El silencio de los técnicos: ¿Dónde están los profesionales?
Lo que más indigna a la opinión pública y a los expertos en seguridad no es solo la audacia de los criminales, sino la respuesta institucional.
Hasta el momento, el Ministerio del Interior ha mantenido un perfil donde las únicas declaraciones llegan de la mano de cargos políticos, cargadas de estadísticas generales que a menudo no reflejan la realidad de miedo que se vive en las calles de los barrios afectados.
La pregunta que recorre la isla es clara: ¿Por qué no sale nadie del Ministerio del Interior que no sea político?
La ciudadanía reclama la voz de los profesionales de la seguridad pública. Expertos, mandos policiales o técnicos en criminología que, alejados del discurso partidista, expliquen técnicamente qué está fallando en la prevención y qué soluciones operativas se están diseñando.
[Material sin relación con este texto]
(** * PAPILA patient registry: a shallow embedding of [papila_classes.py]

    The Python module defines the enumerations [Gender], [DiagnosisStatus],
    [Eye], [CrystallineStatus] and the classes [RefractiveError], [EyeData],
    [Patient] and [PapilaDataset].  This file embeds them twice:

    - by value (records and pure functions, explicit state passing for the
      methods that assign attributes), which is where the classification,
      filtering and aggregation logic is studied;
    - by reference (module [Heap]: one object store, objects addressed by
      location, methods as state-and-error computations), which is where
      sharing and allocation are studied.

    Python [int] is [Z]; Python [float] is an IEEE 754 binary64 number,
    [spec_float] with precision 53 and maximal exponent 1024; [str] is
    [string]; [Optional[T]] is [option T]; a raised exception is the left
    summand of a [sum]. *)

From stdpp Require Import gmap strings list.
From Stdlib Require Import ZArith QArith Lia Lqa.
From Stdlib Require Import Floats.SpecFloat.

Local Open Scope string_scope.
Local Open Scope Z_scope.

(** ** Enumerations *)

Inductive Gender := MALE | FEMALE.
Inductive DiagnosisStatus := HEALTHY | GLAUCOMA | SUSPECT.
Inductive Eye := RIGHT | LEFT.
Inductive CrystallineStatus := PHAKIC | PSEUDOPHAKIC.

#[global] Instance Gender_eq_dec : EqDecision Gender.
Proof. solve_decision. Defined.
#[global] Instance DiagnosisStatus_eq_dec : EqDecision DiagnosisStatus.
Proof. solve_decision. Defined.
#[global] Instance Eye_eq_dec : EqDecision Eye.
Proof. solve_decision. Defined.
#[global] Instance CrystallineStatus_eq_dec : EqDecision CrystallineStatus.
Proof. solve_decision. Defined.

(** ** Python floats *)

(** binary64: 53 bits of precision, infinities at exponent 1024. *)
Definition prec : Z := 53.
Definition emax : Z := 1024.

(** The floats Python can hold: every non-finite one, both zeros, and the
    finite ones whose mantissa and exponent are in canonical binary64 form. *)
Definition is_binary64 (x : spec_float) : Prop := valid_binary prec emax x = true.

(** The number a float stands for, [(-1)^s * m * 2^e], as a fraction; zeros
    (and, by convention, the non-finite floats) are sent to 0. *)
Definition F2Q (x : spec_float) : Q :=
  match x with
  | S754_finite s m e =>
      Qmake (cond_Zopp s (Zpos m) * 2 ^ Z.max 0 e) (Z.to_pos (2 ^ Z.max 0 (- e)))
  | _ => 0%Q
  end.

Definition is_finite (x : spec_float) : bool :=
  match x with
  | S754_zero _ | S754_finite _ _ _ => true
  | _ => false
  end.

(** The integer literals [-3], [-6] and [-12] of [get_glaucoma_severity].
    Python compares an [int] with a [float] by their exact values; these three
    are exactly representable, so the comparison is the IEEE comparison with
    the float of the same value: [-3 = -(3 * 2^51) * 2^-51] and so on. *)
Definition float_m3 : spec_float := S754_finite true 6755399441055744 (-51).
Definition float_m6 : spec_float := S754_finite true 6755399441055744 (-50).
Definition float_m12 : spec_float := S754_finite true 6755399441055744 (-49).

(** Python's [a <= x] and [x < b] on floats: false as soon as one side is NaN. *)
Definition float_le (a b : spec_float) : bool := SFleb a b.
Definition float_lt (a b : spec_float) : bool := SFltb a b.

(** ** RefractiveError and EyeData *)

Record RefractiveError := {
  sphere : spec_float;
  cylinder : option spec_float;
  axis : option spec_float
}.

Record EyeData := {
  eye_type : Eye;
  diagnosis : DiagnosisStatus;
  refractive_error : option RefractiveError;
  crystalline_status : option CrystallineStatus;
  pneumatic_iop : option spec_float;
  perkins_iop : option spec_float;
  pachymetry : option spec_float;
  axial_length : option spec_float;
  mean_defect : option spec_float;
  fundus_image : option string
}.

(** [EyeData.__init__]: the nine arguments are stored, [fundus_image] starts
    as [None]. *)
Definition EyeData_init (et : Eye) (d : DiagnosisStatus)
    (re : option RefractiveError) (cs : option CrystallineStatus)
    (pn pk pa al md : option spec_float) : EyeData :=
  {| eye_type := et; diagnosis := d; refractive_error := re;
     crystalline_status := cs; pneumatic_iop := pn; perkins_iop := pk;
     pachymetry := pa; axial_length := al; mean_defect := md;
     fundus_image := None |}.

Definition set_fundus_image (self : EyeData) (v : option string) : EyeData :=
  {| eye_type := eye_type self; diagnosis := diagnosis self;
     refractive_error := refractive_error self;
     crystalline_status := crystalline_status self;
     pneumatic_iop := pneumatic_iop self; perkins_iop := perkins_iop self;
     pachymetry := pachymetry self; axial_length := axial_length self;
     mean_defect := mean_defect self; fundus_image := v |}.

(** Exceptions raised by the module, with their messages. *)
Inductive exn :=
  | FileNotFoundError (msg : string)
  | NotADirectoryError (msg : string)
  | ValueError (msg : string)
  | TypeError
  | AttributeError.

Section Filesystem.

(** [os.path.exists], the one capability the method asks of the file
    system. *)
Variable path_exists : string -> bool.

(** [EyeData.add_fundus_image]: the object after the call, and either the
    exception raised or the [None] returned. *)
Definition add_fundus_image (self : EyeData) (image_path : string)
    : EyeData * (exn + unit) :=
  if path_exists image_path
  then (set_fundus_image self (Some image_path), inr tt)
  else (self, inl (FileNotFoundError ("La imagen " ++ image_path ++ " no existe"))).

(** [os.path.isdir]. *)
Variable isdir : string -> bool.

(** [PapilaDataset.set_base_directory], on the [base_dir] attribute alone:
    its value after the call, and the outcome. *)
Definition set_base_directory (base_dir : option string) (directory : string)
    : option string * (exn + unit) :=
  if isdir directory
  then (Some directory, inr tt)
  else (base_dir, inl (NotADirectoryError ("El directorio " ++ directory ++ " no existe"))).

End Filesystem.

(** [EyeData.get_glaucoma_severity]. *)
Definition get_glaucoma_severity (self : EyeData) : option string :=
  match mean_defect self with
  | None => None
  | Some md =>
      if negb (bool_decide (diagnosis self = GLAUCOMA)) then None
      else if float_le float_m6 md && float_lt md float_m3 then Some "Glaucoma Leve"
      else if float_le float_m12 md && float_lt md float_m6 then Some "Glaucoma Moderado"
      else if float_lt md float_m12 then Some "Glaucoma Severo"
      else Some "No clasificable"
  end.

(** The float nearest to the literal [-6.0000001]:
    [-6755399553645735 * 2^-50], just below [-6]. *)
Definition float_m6_below : spec_float := S754_finite true 6755399553645735 (-50).

(** An eye record holding only a diagnosis and a mean defect. *)
Definition eye_of (et : Eye) (d : DiagnosisStatus) (md : option spec_float) : EyeData :=
  EyeData_init et d None None None None None None md.

(** The floats [-0.0] and [0.0]. *)
Definition float_zero (s : bool) : spec_float := S754_zero s.

(** The float [-8.5] of the module's demonstration: [-4785074604081152 * 2^-49]. *)
Definition float_m8_5 : spec_float := S754_finite true 4785074604081152 (-49).

(** ** Patient *)

Record Patient := {
  patient_id : string;
  age : Z;
  gender : Gender;
  right_eye : option EyeData;
  left_eye : option EyeData
}.

(** [Patient.__init__]: the five arguments are stored as they come. *)
Definition Patient_init (pid : string) (a : Z) (g : Gender)
    (re le : option EyeData) : Patient :=
  {| patient_id := pid; age := a; gender := g; right_eye := re; left_eye := le |}.

Definition set_right_eye (self : Patient) (v : option EyeData) : Patient :=
  {| patient_id := patient_id self; age := age self; gender := gender self;
     right_eye := v; left_eye := left_eye self |}.

Definition set_left_eye (self : Patient) (v : option EyeData) : Patient :=
  {| patient_id := patient_id self; age := age self; gender := gender self;
     right_eye := right_eye self; left_eye := v |}.

(** [Patient.set_eye_data]: the patient after the call, and either the
    exception raised or the [None] returned. *)
Definition set_eye_data (self : Patient) (eye_data : EyeData) : Patient * (exn + unit) :=
  if bool_decide (eye_type eye_data = RIGHT) then (set_right_eye self (Some eye_data), inr tt)
  else if bool_decide (eye_type eye_data = LEFT) then (set_left_eye self (Some eye_data), inr tt)
  else (self, inl (ValueError "El tipo de ojo debe ser RIGHT o LEFT")).

(** Truth value of an [Optional[EyeData]]: [EyeData] defines neither
    [__bool__] nor [__len__], so an instance is true and [None] is false. *)
Definition truthy {A} (o : option A) : bool :=
  match o with Some _ => true | None => false end.

(** [eye and eye.diagnosis == d]. *)
Definition eye_has (o : option EyeData) (d : DiagnosisStatus) : bool :=
  match o with
  | Some e => bool_decide (diagnosis e = d)
  | None => false
  end.

(** [Patient.get_patient_diagnosis]. *)
Definition get_patient_diagnosis (self : Patient) : string :=
  if negb (truthy (right_eye self)) && negb (truthy (left_eye self)) then "Sin datos"
  else if eye_has (right_eye self) GLAUCOMA || eye_has (left_eye self) GLAUCOMA then "Glaucoma"
  else if eye_has (right_eye self) SUSPECT || eye_has (left_eye self) SUSPECT then "Sospechoso"
  else "Sano".

(** The invariant the data model asks of a patient: each recorded eye sits in
    the slot of its own side. *)
Definition eye_slots_ok (p : Patient) : Prop :=
  (forall e, right_eye p = Some e -> eye_type e = RIGHT) /\
  (forall e, left_eye p = Some e -> eye_type e = LEFT).

(** Some recorded eye of the patient carries diagnosis [d]. *)
Definition some_eye_is (p : Patient) (d : DiagnosisStatus) : Prop :=
  exists e, (right_eye p = Some e \/ left_eye p = Some e) /\ diagnosis e = d.

(** ** Exceptions as a monad *)

#[global] Instance exn_ret : MRet (sum exn) := fun A x => inr x.
#[global] Instance exn_bind : MBind (sum exn) := fun A B f m =>
  match m with
  | inl e => inl e
  | inr x => f x
  end.

(** ** Python dictionaries with string keys

    A [dict] iterates in insertion order and holds one entry per key;
    assigning to a key that is present replaces the value where it stands. *)
Definition dict (V : Type) := list (string * V).

Fixpoint dict_set {V} (k : string) (v : V) (d : dict V) : dict V :=
  match d with
  | [] => [(k, v)]
  | (k', v') :: d' =>
      if String.eqb k k' then (k', v) :: d' else (k', v') :: dict_set k v d'
  end.
(** * task1.py: Field, Name, Phone, Record and AddressBook

    A shallow embedding of the contact directory of [task1.py] and the
    properties its specification states about it.

    Python values are modelled as follows.
    - A [str] is the list of its Unicode code points, so that [len] is the
      length of the list and [==] is equality of lists.
    - [Field] objects ([Name], [Phone]) carry the identity Python gives
      every object ([oid], what [id()] and [is] observe) next to their
      [value] attribute: [list.remove] and [list.index] compare the
      [Phone] objects of a record by identity, since no class of the
      program defines [__eq__].
    - [Record] and [AddressBook] objects are mutable and shared by
      reference: they live in a store, and a method takes the reference
      [self].
    - A method is a computation in a state and exception monad over the
      store; a raised exception keeps the store as it is at the [raise]. *)

From Stdlib Require Import NArith Ascii String.
From stdpp Require Import base option list countable gmap fin_maps.

Local Open Scope N_scope.

(** ** Strings *)

(** A Python [str]: its code points. *)
Definition str : Type := list N.

(** The code points of a literal, written in this file in UTF-8. *)
Fixpoint utf8_decode (bs : list N) : str :=
  match bs with
  | [] => []
  | b0 :: r0 =>
      if b0 <? 128 then b0 :: utf8_decode r0
      else if b0 <? 224 then
        match r0 with
        | b1 :: r1 => (b0 mod 32 * 64 + b1 mod 64) :: utf8_decode r1
        | [] => []
        end
      else if b0 <? 240 then
        match r0 with
        | b1 :: b2 :: r2 =>
            (b0 mod 16 * 4096 + b1 mod 64 * 64 + b2 mod 64) :: utf8_decode r2
        | _ => []
        end
      else
        match r0 with
        | b1 :: b2 :: b3 :: r3 =>
            (b0 mod 8 * 262144 + b1 mod 64 * 4096 + b2 mod 64 * 64 + b3 mod 64)
              :: utf8_decode r3
        | _ => []
        end
  end.

Definition lit (s : string) : str :=
  utf8_decode (map N_of_ascii (list_ascii_of_string s)).
Arguments lit : simpl never.

(** [sep.join(items)] *)
Fixpoint join (sep : str) (items : list str) : str :=
  match items with
  | [] => []
  | [x] => x
  | x :: rest => x ++ sep ++ join sep rest
  end.

(** [needle in haystack] for strings. *)
Definition contains (haystack needle : str) : Prop :=
  exists before after : str, haystack = before ++ needle ++ after.

(** The digits [0]..[9] of ASCII. *)
Definition ascii_digit (c : N) : bool := (48 <=? c) && (c <=? 57).

(** [inside lo hi c]: the code point [c] lies in the block [lo..hi]. *)
Definition inside (lo hi c : N) : bool := (lo <=? c) && (c <=? hi).

(** A part of the table [str.isdigit] reads, the code points whose Unicode
    Numeric_Type is Decimal or Digit: every block listed here is in it.
    The properties below are proved for every table; this one serves to
    run the program on concrete strings. *)
Definition unicode_digit (c : N) : bool :=
  existsb (fun b : N * N => inside b.1 b.2 c)
    [ (0x30, 0x39);       (* DIGIT ZERO .. DIGIT NINE *)
      (0xB2, 0xB3);       (* SUPERSCRIPT TWO, THREE *)
      (0xB9, 0xB9);       (* SUPERSCRIPT ONE *)
      (0x660, 0x669);     (* ARABIC-INDIC DIGITS *)
      (0x6F0, 0x6F9);     (* EXTENDED ARABIC-INDIC DIGITS *)
      (0x7C0, 0x7C9);     (* NKO DIGITS *)
      (0x966, 0x96F);     (* DEVANAGARI DIGITS *)
      (0x9E6, 0x9EF);     (* BENGALI DIGITS *)
      (0xA66, 0xA6F);     (* GURMUKHI DIGITS *)
      (0xAE6, 0xAEF);     (* GUJARATI DIGITS *)
      (0xB66, 0xB6F);     (* ORIYA DIGITS *)
      (0xBE6, 0xBEF);     (* TAMIL DIGITS *)
      (0xC66, 0xC6F);     (* TELUGU DIGITS *)
      (0xCE6, 0xCEF);     (* KANNADA DIGITS *)
      (0xD66, 0xD6F);     (* MALAYALAM DIGITS *)
      (0xE50, 0xE59);     (* THAI DIGITS *)
      (0xED0, 0xED9);     (* LAO DIGITS *)
      (0xF20, 0xF29);     (* TIBETAN DIGITS *)
      (0x1040, 0x1049);   (* MYANMAR DIGITS *)
      (0x17E0, 0x17E9);   (* KHMER DIGITS *)
      (0x1810, 0x1819);   (* MONGOLIAN DIGITS *)
      (0x2070, 0x2070);   (* SUPERSCRIPT ZERO *)
      (0x2074, 0x2079);   (* SUPERSCRIPT FOUR .. NINE *)
      (0x2080, 0x2089);   (* SUBSCRIPT ZERO .. NINE *)
      (0xFF10, 0xFF19) ]. (* FULLWIDTH DIGITS *)

(** ** Exceptions and the method monad *)

Inductive exn : Type :=
| ValueError (msg : str)   (* [raise ValueError(msg)] of task1.py *)
| NotInList                (* the ValueError of [list.remove] and [list.index] *)
| IndexError               (* list assignment index out of range *)
| AttributeError.          (* [self] is not an object of the method's class *)

Inductive outcome (A : Type) : Type :=
| Ok (a : A)
| Raise (e : exn).
Arguments Ok {A} a.
Arguments Raise {A} e.

(** [Field]: the object's identity and its [value] attribute. *)
Record Field : Type := { oid : nat; value : str }.

(** [Record]: [self.name] and [self.phones]. *)
Record RecordObj : Type := { name : Field; phones : list Field }.

(** [AddressBook(UserDict)]: [self.data], from names to [Record] objects. *)
Record AddressBook : Type := { data : gmap str nat }.

(** The store: the next fresh identity, and the live [Record] and
    [AddressBook] objects by reference. *)
Record World : Type := {
  next_id : nat;
  records : gmap nat RecordObj;
  books : gmap nat AddressBook
}.

Definition init_world : World :=
  {| next_id := 0%nat; records := ∅; books := ∅ |}.

Definition M (A : Type) : Type := World -> outcome A * World.

Definition ret {A} (a : A) : M A := fun w => (Ok a, w).

Definition raise {A} (e : exn) : M A := fun w => (Raise e, w).

Definition bind {A B} (m : M A) (k : A -> M B) : M B :=
  fun w =>
    match m w with
    | (Ok a, w') => k a w'
    | (Raise e, w') => (Raise e, w')
    end.

Notation "x <- m ;; k" := (bind m (fun x => k))
  (at level 100, m at next level, right associativity,
   format "'[v' x  <-  m  ;; '/' k ']'").
Notation "m ;;; k" := (bind m (fun _ => k))
  (at level 100, right associativity).

(** A new object: its identity is distinct from every earlier one. *)
Definition new_object : M nat :=
  fun w =>
    (Ok (next_id w),
     {| next_id := S (next_id w); records := records w; books := books w |}).

Definition get_record (self : nat) : M RecordObj :=
  fun w =>
    match records w !! self with
    | Some r => (Ok r, w)
    | None => (Raise AttributeError, w)
    end.

Definition put_record (self : nat) (r : RecordObj) : M unit :=
  fun w =>
    (Ok tt,
     {| next_id := next_id w;
        records := <[self := r]> (records w);
        books := books w |}).

Definition get_book (self : nat) : M AddressBook :=
  fun w =>
    match books w !! self with
    | Some b => (Ok b, w)
    | None => (Raise AttributeError, w)
    end.

Definition put_book (self : nat) (b : AddressBook) : M unit :=
  fun w =>
    (Ok tt,
     {| next_id := next_id w;
        records := records w;
        books := <[self := b]> (books w) |}).

(** ** Field, Name, Phone *)

Section Directory.

(** [isdigit_char c]: the character [c] has Numeric_Type Decimal or Digit
    in the Unicode database of the interpreter. *)
Variable isdigit_char : N -> bool.

(** [str.isdigit]: at least one character, and all of them digits. *)
Definition isdigit (s : str) : bool :=
  match s with
  | [] => false
  | _ => forallb isdigit_char s
  end.

Definition invalid_format_message : str :=
  lit "Невірний формат номера телефону. Очікується 10 цифр.".

(** [Field(value)]: a new object, whose [__init__] sets [self.value]. *)
Definition Field_init (value : str) : M Field :=
  i <- new_object ;;
  ret {| oid := i; value := value |}.

(** [Field.__str__] *)
Definition Field_str (self : Field) : str := value self.

(** [class Name(Field): pass] *)
Definition Name_init (value : str) : M Field := Field_init value.

(** [Phone._is_valid] *)
Definition _is_valid (value : str) : bool :=
  isdigit value && (length value =? 10)%nat.

(** [Phone(value)]: [Phone.__init__] raises before [Field.__init__] runs
    when [value] is not valid. *)
Definition Phone_init (value : str) : M Field :=
  if negb (_is_valid value)
  then raise (ValueError invalid_format_message)
  else Field_init value.

(** ** Record *)

(** [x is y]; for [Field] objects [x == y] is the same test. *)
Definition same_object (x y : Field) : bool := bool_decide (oid x = oid y).

(** [l.remove(x)]: without the first item equal to [x]; [None] stands for
    the ValueError raised when there is none. *)
Fixpoint list_remove (x : Field) (l : list Field) : option (list Field) :=
  match l with
  | [] => None
  | y :: rest =>
      if same_object y x then Some rest
      else cons y <$> list_remove x rest
  end.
El ciudadano no busca promesas electorales, busca planes de choque: refuerzo de unidades de intervención, mejora de la inteligencia criminal para desactivar estas bandas y protocolos claros para la seguridad en zonas comerciales y residenciales.
Un cambio de nivel que exige respuestas
El paso de robos "limpios" de madrugada a asaltos "sucios" con machete y presencia de público indica una pérdida de respeto a la autoridad y una sensación de impunidad que el Ministerio del Interior debe atajar de inmediato.
Mientras el silencio técnico continúe y solo se escuchen consignas políticas, la sensación de inseguridad seguirá ganando terreno. Gran Canaria no puede permitirse que el machete y la capucha se conviertan en parte del paisaje cotidiano a plena luz del día. Es hora de que los profesionales tomen la palabra y, sobre todo, recuperen el control de las calles.